▶ [RECORDED DATA]
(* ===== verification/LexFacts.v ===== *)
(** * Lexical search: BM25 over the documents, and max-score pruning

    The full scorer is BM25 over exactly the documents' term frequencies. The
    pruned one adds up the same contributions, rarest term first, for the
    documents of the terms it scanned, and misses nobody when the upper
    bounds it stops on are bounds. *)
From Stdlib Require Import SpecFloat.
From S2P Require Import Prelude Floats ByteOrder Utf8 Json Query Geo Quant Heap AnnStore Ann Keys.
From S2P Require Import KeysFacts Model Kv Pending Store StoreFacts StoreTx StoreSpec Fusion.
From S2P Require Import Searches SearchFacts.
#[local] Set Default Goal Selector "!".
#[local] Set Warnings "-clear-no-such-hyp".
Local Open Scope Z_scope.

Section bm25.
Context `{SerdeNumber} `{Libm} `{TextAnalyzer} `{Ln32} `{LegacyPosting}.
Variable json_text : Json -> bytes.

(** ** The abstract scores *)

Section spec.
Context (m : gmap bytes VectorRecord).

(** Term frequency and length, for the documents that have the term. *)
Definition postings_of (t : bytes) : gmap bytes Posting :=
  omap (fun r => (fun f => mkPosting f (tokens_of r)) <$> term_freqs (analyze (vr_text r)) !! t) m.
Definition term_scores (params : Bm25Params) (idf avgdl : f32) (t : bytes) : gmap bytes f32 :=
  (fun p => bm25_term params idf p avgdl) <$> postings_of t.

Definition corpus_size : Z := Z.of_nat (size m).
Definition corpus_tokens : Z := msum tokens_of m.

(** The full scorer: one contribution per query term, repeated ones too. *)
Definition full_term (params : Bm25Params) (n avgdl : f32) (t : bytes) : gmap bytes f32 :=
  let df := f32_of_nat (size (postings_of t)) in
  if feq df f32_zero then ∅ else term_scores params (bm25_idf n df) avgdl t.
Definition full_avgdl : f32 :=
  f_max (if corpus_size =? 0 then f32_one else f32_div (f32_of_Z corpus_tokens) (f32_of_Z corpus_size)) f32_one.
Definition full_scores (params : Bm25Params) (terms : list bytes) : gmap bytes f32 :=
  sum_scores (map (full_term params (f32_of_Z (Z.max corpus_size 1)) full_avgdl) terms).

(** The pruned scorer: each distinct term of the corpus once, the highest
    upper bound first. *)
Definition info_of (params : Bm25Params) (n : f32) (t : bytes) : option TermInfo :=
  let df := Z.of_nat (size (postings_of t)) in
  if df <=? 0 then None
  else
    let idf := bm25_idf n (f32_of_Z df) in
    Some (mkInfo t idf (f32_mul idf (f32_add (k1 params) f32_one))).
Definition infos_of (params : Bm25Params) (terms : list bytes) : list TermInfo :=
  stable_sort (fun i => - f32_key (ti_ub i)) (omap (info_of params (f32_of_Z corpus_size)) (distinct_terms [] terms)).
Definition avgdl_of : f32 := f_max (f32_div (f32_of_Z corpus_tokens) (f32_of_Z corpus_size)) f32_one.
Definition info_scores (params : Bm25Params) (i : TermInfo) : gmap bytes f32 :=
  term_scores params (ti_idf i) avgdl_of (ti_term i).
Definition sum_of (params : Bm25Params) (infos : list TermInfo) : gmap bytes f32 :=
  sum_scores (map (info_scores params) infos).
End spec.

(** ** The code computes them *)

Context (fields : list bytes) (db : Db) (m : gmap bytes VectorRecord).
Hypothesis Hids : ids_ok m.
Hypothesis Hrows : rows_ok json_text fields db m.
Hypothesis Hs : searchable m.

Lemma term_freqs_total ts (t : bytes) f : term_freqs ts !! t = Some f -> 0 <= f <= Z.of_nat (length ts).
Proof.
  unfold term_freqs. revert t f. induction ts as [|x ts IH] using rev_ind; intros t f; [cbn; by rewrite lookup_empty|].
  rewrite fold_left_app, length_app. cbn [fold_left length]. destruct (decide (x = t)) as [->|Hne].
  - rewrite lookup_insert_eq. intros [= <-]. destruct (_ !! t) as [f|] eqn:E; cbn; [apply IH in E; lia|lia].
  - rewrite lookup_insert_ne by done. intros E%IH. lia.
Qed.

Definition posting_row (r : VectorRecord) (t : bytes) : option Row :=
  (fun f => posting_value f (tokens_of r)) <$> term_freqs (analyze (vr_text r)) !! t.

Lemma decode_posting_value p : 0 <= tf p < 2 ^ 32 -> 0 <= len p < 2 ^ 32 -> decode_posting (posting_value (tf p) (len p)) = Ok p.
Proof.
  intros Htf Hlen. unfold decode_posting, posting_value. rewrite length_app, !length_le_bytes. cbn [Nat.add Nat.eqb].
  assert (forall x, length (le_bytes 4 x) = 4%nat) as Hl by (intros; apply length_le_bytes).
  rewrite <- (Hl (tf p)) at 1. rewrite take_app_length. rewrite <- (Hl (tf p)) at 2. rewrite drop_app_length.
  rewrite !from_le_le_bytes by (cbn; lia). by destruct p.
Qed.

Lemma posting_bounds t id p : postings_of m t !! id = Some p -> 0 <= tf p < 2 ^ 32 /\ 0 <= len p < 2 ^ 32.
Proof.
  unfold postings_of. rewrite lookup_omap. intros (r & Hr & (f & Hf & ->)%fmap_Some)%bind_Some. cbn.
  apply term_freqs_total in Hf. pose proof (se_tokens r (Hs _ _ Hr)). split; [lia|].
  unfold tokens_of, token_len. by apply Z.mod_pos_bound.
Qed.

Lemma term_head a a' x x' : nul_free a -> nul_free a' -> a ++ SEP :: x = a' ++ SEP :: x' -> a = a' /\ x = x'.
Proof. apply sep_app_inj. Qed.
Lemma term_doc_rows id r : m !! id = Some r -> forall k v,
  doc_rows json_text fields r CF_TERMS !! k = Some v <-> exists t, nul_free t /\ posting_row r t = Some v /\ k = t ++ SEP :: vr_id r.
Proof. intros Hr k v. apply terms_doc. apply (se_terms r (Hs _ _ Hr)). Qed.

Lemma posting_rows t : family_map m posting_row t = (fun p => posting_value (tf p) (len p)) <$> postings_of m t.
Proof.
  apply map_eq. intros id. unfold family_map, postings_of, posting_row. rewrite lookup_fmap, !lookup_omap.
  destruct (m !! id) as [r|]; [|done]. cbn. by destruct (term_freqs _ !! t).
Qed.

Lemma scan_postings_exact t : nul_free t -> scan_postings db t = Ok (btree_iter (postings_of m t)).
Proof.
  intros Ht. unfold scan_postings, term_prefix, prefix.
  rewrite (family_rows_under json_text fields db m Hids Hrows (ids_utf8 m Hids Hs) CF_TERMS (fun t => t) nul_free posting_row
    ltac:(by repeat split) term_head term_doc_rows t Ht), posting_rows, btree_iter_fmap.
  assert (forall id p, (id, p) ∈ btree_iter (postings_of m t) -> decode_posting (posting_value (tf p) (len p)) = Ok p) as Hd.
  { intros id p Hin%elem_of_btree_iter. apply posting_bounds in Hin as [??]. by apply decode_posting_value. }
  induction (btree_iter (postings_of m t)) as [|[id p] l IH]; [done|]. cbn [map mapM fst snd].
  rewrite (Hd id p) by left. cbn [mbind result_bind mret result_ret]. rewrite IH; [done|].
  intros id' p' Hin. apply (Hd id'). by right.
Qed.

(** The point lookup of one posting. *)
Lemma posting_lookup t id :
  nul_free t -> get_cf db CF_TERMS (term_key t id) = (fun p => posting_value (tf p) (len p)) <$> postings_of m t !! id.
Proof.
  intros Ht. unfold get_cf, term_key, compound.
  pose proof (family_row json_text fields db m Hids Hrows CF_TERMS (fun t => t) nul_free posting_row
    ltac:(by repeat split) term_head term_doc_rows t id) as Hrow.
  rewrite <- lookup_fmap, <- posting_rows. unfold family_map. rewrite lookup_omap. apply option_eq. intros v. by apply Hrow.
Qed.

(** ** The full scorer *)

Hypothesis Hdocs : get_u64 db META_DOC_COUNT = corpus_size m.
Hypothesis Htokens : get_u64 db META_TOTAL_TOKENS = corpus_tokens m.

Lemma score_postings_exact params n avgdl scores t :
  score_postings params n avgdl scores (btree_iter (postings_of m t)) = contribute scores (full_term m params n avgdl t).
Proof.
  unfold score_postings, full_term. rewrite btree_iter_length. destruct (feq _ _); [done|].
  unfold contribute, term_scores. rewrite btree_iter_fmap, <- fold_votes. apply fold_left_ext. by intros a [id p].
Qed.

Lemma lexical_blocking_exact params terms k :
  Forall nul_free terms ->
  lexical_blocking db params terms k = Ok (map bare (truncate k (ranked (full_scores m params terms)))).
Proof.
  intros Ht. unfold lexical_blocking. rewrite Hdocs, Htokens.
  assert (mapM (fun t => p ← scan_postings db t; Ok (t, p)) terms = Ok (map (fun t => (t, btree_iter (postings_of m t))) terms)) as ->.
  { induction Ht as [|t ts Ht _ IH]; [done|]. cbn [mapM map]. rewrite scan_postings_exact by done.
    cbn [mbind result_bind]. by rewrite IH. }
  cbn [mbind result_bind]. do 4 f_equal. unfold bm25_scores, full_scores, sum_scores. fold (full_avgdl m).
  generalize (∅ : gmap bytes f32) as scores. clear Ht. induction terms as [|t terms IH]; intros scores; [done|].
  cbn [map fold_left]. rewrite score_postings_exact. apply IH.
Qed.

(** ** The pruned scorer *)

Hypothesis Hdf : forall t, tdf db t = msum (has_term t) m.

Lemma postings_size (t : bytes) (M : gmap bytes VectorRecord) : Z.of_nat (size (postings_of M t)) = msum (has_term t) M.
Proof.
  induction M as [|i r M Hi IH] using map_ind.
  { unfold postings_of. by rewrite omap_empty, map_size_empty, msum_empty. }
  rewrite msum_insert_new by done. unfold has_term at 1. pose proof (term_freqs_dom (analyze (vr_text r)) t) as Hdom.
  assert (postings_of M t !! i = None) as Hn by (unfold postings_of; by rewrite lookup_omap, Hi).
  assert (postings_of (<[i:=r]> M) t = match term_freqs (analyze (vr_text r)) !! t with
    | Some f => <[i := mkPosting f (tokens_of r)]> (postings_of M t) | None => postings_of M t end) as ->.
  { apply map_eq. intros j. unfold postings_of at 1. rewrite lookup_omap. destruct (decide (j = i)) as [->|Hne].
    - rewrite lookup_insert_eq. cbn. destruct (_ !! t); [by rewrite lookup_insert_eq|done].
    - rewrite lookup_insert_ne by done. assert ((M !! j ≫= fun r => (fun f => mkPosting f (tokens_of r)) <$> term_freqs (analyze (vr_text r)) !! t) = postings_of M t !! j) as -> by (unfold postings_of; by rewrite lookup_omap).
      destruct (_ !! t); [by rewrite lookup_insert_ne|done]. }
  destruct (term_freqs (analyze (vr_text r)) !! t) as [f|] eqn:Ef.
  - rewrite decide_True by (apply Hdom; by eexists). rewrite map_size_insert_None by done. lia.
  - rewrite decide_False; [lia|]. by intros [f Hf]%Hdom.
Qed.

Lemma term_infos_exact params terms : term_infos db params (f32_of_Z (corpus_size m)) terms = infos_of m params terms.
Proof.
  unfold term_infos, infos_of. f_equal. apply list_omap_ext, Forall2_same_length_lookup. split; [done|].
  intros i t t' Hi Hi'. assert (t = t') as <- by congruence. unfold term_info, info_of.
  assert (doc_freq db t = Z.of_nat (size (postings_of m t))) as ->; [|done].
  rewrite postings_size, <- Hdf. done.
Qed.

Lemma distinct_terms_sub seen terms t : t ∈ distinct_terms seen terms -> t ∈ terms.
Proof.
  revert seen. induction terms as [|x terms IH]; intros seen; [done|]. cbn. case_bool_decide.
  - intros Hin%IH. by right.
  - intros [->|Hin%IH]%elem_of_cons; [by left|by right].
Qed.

--

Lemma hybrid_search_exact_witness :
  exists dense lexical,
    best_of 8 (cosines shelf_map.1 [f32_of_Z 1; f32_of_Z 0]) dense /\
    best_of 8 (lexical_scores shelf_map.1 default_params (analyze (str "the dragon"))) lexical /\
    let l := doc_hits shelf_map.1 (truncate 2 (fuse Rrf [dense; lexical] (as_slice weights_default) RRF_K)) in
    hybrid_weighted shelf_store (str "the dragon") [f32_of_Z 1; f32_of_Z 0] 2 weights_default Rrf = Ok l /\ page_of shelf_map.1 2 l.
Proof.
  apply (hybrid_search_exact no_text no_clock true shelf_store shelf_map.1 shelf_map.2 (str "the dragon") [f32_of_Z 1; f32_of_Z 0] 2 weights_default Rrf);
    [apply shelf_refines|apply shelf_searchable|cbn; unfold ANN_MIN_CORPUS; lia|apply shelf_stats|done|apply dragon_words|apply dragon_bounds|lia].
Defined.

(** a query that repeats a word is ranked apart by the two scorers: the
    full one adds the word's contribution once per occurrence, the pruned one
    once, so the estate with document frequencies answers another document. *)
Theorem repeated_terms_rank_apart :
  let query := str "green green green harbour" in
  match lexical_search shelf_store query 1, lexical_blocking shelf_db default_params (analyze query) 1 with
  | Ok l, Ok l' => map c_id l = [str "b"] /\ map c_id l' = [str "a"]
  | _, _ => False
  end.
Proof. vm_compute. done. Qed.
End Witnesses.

▶ [TRY IT] All lines in the data above from the one with "Definition avgdl_of : f32" through the one with "sum_scores (map (info_scores" must be repeated exactly, and no others.

▶ [RESPONSE AREA]
Definition avgdl_of : f32 := f_max (f32_div (f32_of_Z corpus_tokens) (f32_of_Z corpus_size)) f32_one.
Definition info_scores (params : Bm25Params) (i : TermInfo) : gmap bytes f32 :=
  term_scores params (ti_idf i) avgdl_of (ti_term i).
Definition sum_of (params : Bm25Params) (infos : list TermInfo) : gmap bytes f32 :=
  sum_scores (map (info_scores params) infos).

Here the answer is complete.